Can I eat as much salad as I want on a low-cal diet?
Hello, everyone.
I was wondering if on a low-cal diet I could eat as many leafy greens (such as spinach, cabbage and romaine lettuce) as I wanted. That is, of course, without dressing.
Can I add shaved carrot or tomatoes to that without too much worry?
There is this program where vegetables and fruits don't count towards your consumption for the day- I don't think it's TOPS (take off pounds sensibly) but it's a similar program.
When I first started CCing, I would count all the raw, fresh veggies into my total. Over time, I decided to stop counting them at all, and it's been working well for me. I eat as many as I want and I'm a CC'er
Carrots and tomatoes can rack up the calories quickly if you aren't careful, but are great additions to a salad, yes.
1 med (123 g) tomato = 28 cals - all I've used weigh at least half again that
1 med (78 g) carrot = 35 cals - again, the ones I pull out of the back usually weigh 100 g+
Last big salad I made I used about 100 cals of tomato & carrot, plus another 50 cals of broccoli. I have to weigh or I go crazy. Leafy greens are pretty much unlimited for me though.
Last edited by Shannon in ATL; 06-04-2010 at 04:18 PM.
I count all my veggies, but I don't weigh stuff like lettuce, spinach. I do weigh carrots and broccoli and some others because those can start to add up, but a whole cup of lettuce is just a few calories so I don't think it's a major deal if I'm slightly over.
I also don't worry about going slightly over my range if it's fruit or esp. veggies. I figure that I'm in this for the long term (the rest of my life!) and I'm not going to go hungry because that is not going to help me stay on plan. But that doesn't mean it's an excuse to eat whatever I want, I don't give myself the same flexibility to go over range with anything besides fruit or veggies, but I know an extra 50 calories of broccoli or lettuce or apple is not what is going to keep me from losing weight.

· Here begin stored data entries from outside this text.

Lemma receipt_kept w ls w' cid n :
  router_inv w -> steps step w ls w' ->
  is_Some (rdata w !! receipt_key cid n) -> is_Some (rdata w' !! receipt_key cid n).
Proof.
  intros Hi Hs. revert cid n.
  refine (steps_entries (fun m m' => forall cid n, is_Some (m !! receipt_key cid n) ->
                                     is_Some (m' !! receipt_key cid n)) _ _ _ _ _ Hi Hs).
  - split; [by intros m cid n|]. intros m1 m2 m3 H12 H23 cid n Hn. by apply H23, H12.
  - intros a m _ _ _ cid n. apply writes_keep_receipt.
Qed.

Lemma last_seq_mono w ls w' cid :
  router_inv w -> steps step w ls w' -> last_seq (rdata w) cid <= last_seq (rdata w') cid.
Proof.
  intros Hi Hs. revert cid.
  refine (steps_entries (fun m m' => forall cid, last_seq m cid <= last_seq m' cid) _ _ _ _ _ Hi Hs).
  - split; [by intros m cid|]. intros m1 m2 m3 H12 H23 cid. specialize (H12 cid). specialize (H23 cid). lia.
  - intros a m _ _ He cid. unfold last_seq at 2. rewrite writes_seq.
    destruct a; try done. case_decide as Hc; [subst|done]. destruct He as (_ & Hsq & _).
    apply last_seq_of in Hsq. lia.
Qed.

(** Splitting a ledger at one of its calls. *)
Lemma steps_split w l1 l l2 w' :
  router_inv w -> steps step w (l1 ++ l :: l2) w' ->
  exists w1 w2 a, steps step w l1 w1 /\ router_inv w1 /\ label_action l a /\ acts a w1 w2 /\
    router_inv w2 /\ steps step w2 l2 w'.
Proof.
  intros Hi Hs. apply steps_app_inv in Hs as (w1 & Hs1 & Hs2).
  inversion Hs2 as [|? ? w2 ? ? Hstep Hs3]; subst.
  pose proof (steps_inv _ _ _ Hi Hs1) as Hi1.
  destruct (step_refines _ _ _ (inv_typed _ Hi1) Hstep) as (a & Hl & Ha).
  exists w1, w2, a. split_and!; try done. by eapply acts_inv.
Qed.

(** C6: In every state a ledger can reach from the deployment of the router, whatever calls are
    made in whatever order (the unchecked writers included), every stored value has the type its
    key is read at, every client has both its type and its light client and an identifier minted
    from a counter that has moved on, only clients have counterparties or are frozen, and the
    administrator is set. *)
Theorem reachable_router_inv (w : World X) : reachable w -> router_inv w.
Proof.
  intros (admin & x & ls & Hs). eapply steps_inv; [|exact Hs]. apply deployed_inv.
Qed.

(** C3: The router refines its abstract transition system: every step of a ledger from a reachable
    state is one abstract action — the one its call and result name, enabled on the persistent
    entries before it — and changes the persistent entries and the event log exactly as the action
    says; failed transactions and those of other contracts are the silent action. *)
Theorem router_refines_abstract (w w' : World X) (l : label) :
  reachable w -> step w l w' -> exists a, label_action l a /\ acts a w w'.
Proof.
  intros (admin & x & ls & Hs). apply steps_inv in Hs as [Ht _ _]; [|apply deployed_inv].
  by apply step_refines.
Qed.

(** C23: Once made, the bindings of the router are permanent: on every ledger, after any sequence of
    transactions, a client keeps its type, its light client and its counterparty, a port keeps its
    application, and a frozen client stays frozen. *)
Theorem bindings_are_permanent (w w' : World X) (ls : list label) :
  reachable w -> steps step w ls w' -> bindings_kept (rdata w) (rdata w').
Proof.
  intros (admin & x & ls0 & Hs0). apply steps_entries.
  - apply _.
  - apply writes_keep_bindings.
  - eapply steps_inv; [|exact Hs0]. apply deployed_inv.
Qed.

(** C1: No packet is received twice: two successful [recv_packet] calls of one ledger never have
    the same destination client and sequence, whatever happens before, between and after them. *)
Theorem packet_received_at_most_once (admin : Address) (x : X) (l1 l2 l3 : list label)
    (e1 e2 : Env) (p1 p2 : Packet) (pr1 pr2 : bytes) (h1 h2 : Z) (w : World X) :
  steps step (deployed admin x)
    (l1 ++ LCall e1 (CRecvPacket p1 pr1 h1) VUnit :: l2 ++ LCall e2 (CRecvPacket p2 pr2 h2) VUnit :: l3)
    w ->
  (dest_client p1, sequence p1) <> (dest_client p2, sequence p2).
Proof.
  intros Hs [= Hc Hn]. apply steps_split in Hs as (w1 & w2 & a & _ & _ & [acks ->] & Ha & Hi2 & Hs);
    [|apply deployed_inv].
  apply steps_split in Hs as (w3 & w4 & a & Hs & _ & [acks' ->] & Ha' & _); [|done].
  eapply receipt_kept in Hs; [|done|].
  - destruct Ha' as ((_ & Hno & _) & _). rewrite <-Hc, <-Hn in Hno. rewrite Hno in Hs. by destruct Hs.
  - destruct Ha as (_ & -> & _). rewrite writes_receipt, decide_True by done. done.
Qed.

(** C24: Sequences only grow: on one ledger, a later successful [send_packet] of a client returns a
    strictly larger sequence than an earlier one. *)
Theorem sequences_strictly_increase (admin : Address) (x : X) (l1 l2 l3 : list label) (e1 e2 : Env)
    (cid : bytes) (t1 t2 : Z) (pls1 pls2 : list Payload) (n1 n2 : Z) (w : World X) :
  steps step (deployed admin x)
    (l1 ++ LCall e1 (CSendPacket cid t1 pls1) (VU64 n1) ::
     l2 ++ LCall e2 (CSendPacket cid t2 pls2) (VU64 n2) :: l3) w ->
  n1 < n2.
Proof.
  intros Hs. apply steps_split in Hs as (w1 & w2 & a & _ & _ & [dst ->] & Ha & Hi2 & Hs);
    [|apply deployed_inv].
  apply steps_split in Hs as (w3 & w4 & a & Hs & _ & [dst' ->] & Ha' & _); [|done].
  apply (last_seq_mono _ _ _ cid) in Hs; [|done].
  destruct Ha as (_ & Hd & _), Ha' as ((_ & Hseq & _) & _).
  apply last_seq_of in Hseq. simpl in Hseq. rewrite Hseq in Hs.
  unfold last_seq in Hs. rewrite Hd, writes_seq in Hs. simpl in Hs. rewrite decide_True in Hs by done.
  lia.
Qed.

End LedgerTheorems.

(** ** Theorems on ledgers that use the packet protocol only *)

Section ProtocolTheorems.
Context {X : Type} `{Sha256} `{LightClients X} `{IbcApps X}.
Implicit Types w : World X.
Implicit Types m : gmap RKey RVal.

(** A property of worlds kept by every action but the unchecked writers. *)
Lemma protocol_invariant (I : World X -> Prop) :
  (forall a w w', router_inv w -> raw_action a = false -> acts a w w' -> I w -> I w') ->
  forall w ls w', router_inv w -> protocol ls -> I w -> steps step w ls w' -> I w'.
Proof.
  intros Hact w ls w' Hi Hp HI Hs. induction Hs as [w|w l w1 ls w2 Hs1 Hs2 IH]; [done|].
  inversion Hp as [|? ? Hl Hls]; subst.
  destruct (step_refines _ _ _ (inv_typed _ Hi) Hs1) as (a & Hla & Ha).
  apply IH; [by eapply acts_inv|done|]. eapply Hact; [done| |done|done].
  by rewrite (label_action_raw _ _ Hla).
Qed.

(** Commitments belong to sequences already sent. *)
Definition commitments_sent m : Prop :=
  forall cid n, in_u64 n -> is_Some (m !! commitment_key cid n) -> n <= last_seq m cid.

Lemma writes_last_seq a m cid :
  last_seq (writes a m) cid =
  match a with
  | ASend p => if decide (source_client p = cid) then sequence p else last_seq m cid
  | _ => last_seq m cid
  end.
Proof. unfold last_seq. rewrite writes_seq. destruct a; try done. by case_decide. Qed.

Lemma writes_commitments_sent a m :
  enabled a m -> raw_action a = false -> commitments_sent m -> commitments_sent (writes a m).
Proof.
  intros He Hraw Hm cid n Hn. rewrite writes_commitment, writes_last_seq. specialize (Hm cid n Hn).
  destruct a; try done; simpl in *.
  - destruct He as (_ & Hs & Hp & _). apply last_seq_of in Hs.
    case_decide as Hk.
    + apply commitment_key_inj in Hk as [-> ->]; [|done..]. by rewrite decide_True.
    + case_decide; [|done]. subst. intros Hc%Hm. lia.
  - case_decide; [by intros []|done].
  - case_decide; [by intros []|done].
Qed.

Lemma deployed_commitments_sent admin x : commitments_sent (rdata (deployed (X:=X) admin x)).
Proof. intros cid n _. unfold rdata. simpl. rewrite lookup_empty. by intros []. Qed.

(** The commitment of a packet already resolved: gone for good. *)
Definition spent cid n m : Prop := m !! commitment_key cid n = None /\ n <= last_seq m cid.

Lemma writes_spent a m cid n :
  in_u64 n -> enabled a m -> raw_action a = false -> spent cid n m -> spent cid n (writes a m).
Proof.
  intros Hn He Hraw [Hc Hl]. unfold spent. rewrite writes_commitment, writes_last_seq.
  destruct a; try done; simpl in *; try by case_decide.
  destruct He as (_ & Hs & Hp & _). apply last_seq_of in Hs. split.
  - case_decide as Hk; [|done]. apply commitment_key_inj in Hk as [Hk <-]; [|done..].
    rewrite Hk in Hs. lia.
  - case_decide; [subst; lia|done].
Qed.

(** A label that resolves the packet [(cid, n)]. *)
Definition resolves (cid : bytes) (n : Z) (l : label) : Prop :=
  match l with
  | LCall _ (CAcknowledgePacket p _ _ _) VUnit | LCall _ (CTimeoutPacket p _ _) VUnit =>
      source_client p = cid /\ sequence p = n
  | _ => False
  end.

Lemma resolves_action cid n l a m :
  resolves cid n l -> label_action l a -> enabled a m ->
  in_u64 n /\ is_Some (m !! commitment_key cid n) /\ writes a m = delete (commitment_key cid n) m.
Proof.
  destruct l as [env c r| |]; try done. destruct c, r; try done; simpl; intros [<- <-] -> (-> & Hn & _);
    eauto.
Qed.

(** C2: A packet is resolved at most once: as long as the ledger's transactions use the packet
    protocol (the unchecked writers aside), no two successful [acknowledge_packet] or
    [timeout_packet] calls are about the same client and sequence; so a packet is never both
    acknowledged and timed out, and never refunded twice. *)
Theorem packet_resolved_at_most_once (admin : Address) (x : X) (l1 l2 l3 : list label)
    (r1 r2 : label) (cid : bytes) (n : Z) (w : World X) :
  protocol (l1 ++ r1 :: l2 ++ r2 :: l3) ->
  steps step (deployed admin x) (l1 ++ r1 :: l2 ++ r2 :: l3) w ->
  resolves cid n r1 -> ~ resolves cid n r2.
Proof.
  intros Hp Hs Hr1 Hr2. unfold protocol in Hp.
  apply Forall_app in Hp as [Hp1 (_ & [Hp2 _]%Forall_app)%Forall_cons_1].
  apply steps_split in Hs as (w1 & w2 & a & Hs1 & Hi1 & Hl & Ha & Hi2 & Hs); [|apply deployed_inv].
  apply steps_split in Hs as (w3 & w4 & a' & Hs2 & _ & Hl' & Ha' & _); [|done].
  destruct (resolves_action _ _ _ _ _ Hr1 Hl (proj1 Ha)) as (Hn & Hc & Hw).
  destruct (resolves_action _ _ _ _ _ Hr2 Hl' (proj1 Ha')) as (_ & Hc' & _).
  assert (commitments_sent (rdata w1)) as Hsent.
  { refine (protocol_invariant (fun w => commitments_sent (rdata w)) _ _ _ _ _ Hp1 _ Hs1).
    - intros b v v' _ Hb (He & -> & _). by apply writes_commitments_sent.
    - apply deployed_inv.
    - apply deployed_commitments_sent. }
  assert (spent cid n (rdata w3)) as [Hnone _].
  { refine (protocol_invariant (fun w => spent cid n (rdata w)) _ _ _ _ Hi2 Hp2 _ Hs2).
    - intros b v v' _ Hb (He & -> & _). by apply writes_spent.
    - destruct Ha as (_ & -> & _). rewrite Hw. split; [apply lookup_delete_eq|].
      unfold last_seq. rewrite lookup_delete_ne by done. by apply Hsent. }
  rewrite Hnone in Hc'. by destruct Hc'.
Qed.


(** The provable entries of the router are those an observer of its events rebuilds. *)
Definition mirrored w : Prop :=
  forall path, rdata w !! KPath path = RvBytes <$> observed (revents w) !! path.

Lemma observed_app evs evs' : observed (evs ++ evs') = foldl observe (observed evs) evs'.
Proof. apply foldl_app. Qed.

Lemma KPath_decide {A} (p q : bytes) (a b : A) :
  (if decide (KPath p = KPath q) then a else b) = (if decide (p = q) then a else b).
Proof. repeat case_decide; congruence. Qed.

Lemma acts_mirrored a w w' :
  raw_action a = false -> acts a w w' -> mirrored w -> mirrored w'.
Proof.
  intros Hraw (_ & Hd & _ & Hev) Hm path. specialize (Hm path).
  rewrite Hd, Hev, observed_app.
  destruct a; simpl in *; try done; unfold after_send, after_recv, after_resolve, commitment_key,
    receipt_key, ack_key; rewrite ?lookup_insert, ?lookup_delete, ?KPath_decide; rewrite ?Hm;
    repeat (case_decide; simpl; try done).
Qed.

You can do whatever works for you. I personally count everything. I have heard of serveral plan that do allow for unlimited salad. I'd be careful though it you're getting out of hand and "bingeing" on salad. Tomoates, carrots, etc. can add up quickly and before you know it you've added a couple hundred cals to your day.
For produce, you really, really want a kitchen scale: measuring it is a pain in the butt, but weighing it is easy: you just put your bowl or plate on the scale, zero it out, add one thing, record, zero it out, add another thing, record, zero it out. Trying to measure veggies by volume (which don't pack into spaces very evenly) always seems inaccurate, and it creates more mess.
Remember, too, that there are reasons beyond calories for recording everything: I like to flip back into my past days and weeks and months and I am often surprised to see that I have fallen out of useful habits without even realizing it. It also gives you a more accurate picture of things like vitamins, fiber, and water.
I tend to eat a lot of salad and I have found it easiest to calculate the calories for your basic salad once and record it in your food log. Try to add roughly the same ingredients each time and just go by that count. A few extra calories here and there from veggies is not going to effect your weight loss. I usually allow 50 calories for each large salad and I fill the same bowl each time. I always weigh the tomato separately though because I agree that they do add up
I eat buckets of salad so I count the calories. But my 9.5 cup tupperware container including dressing and all is usually between 280 and 500 calories, depending on dressing, avocados and cheese additions.
So eat leafy greens, and don't stress! 6 cups of raw spinach is like 60 calories, and six cups of spinach is a lot to eat. (Lettuce is less.)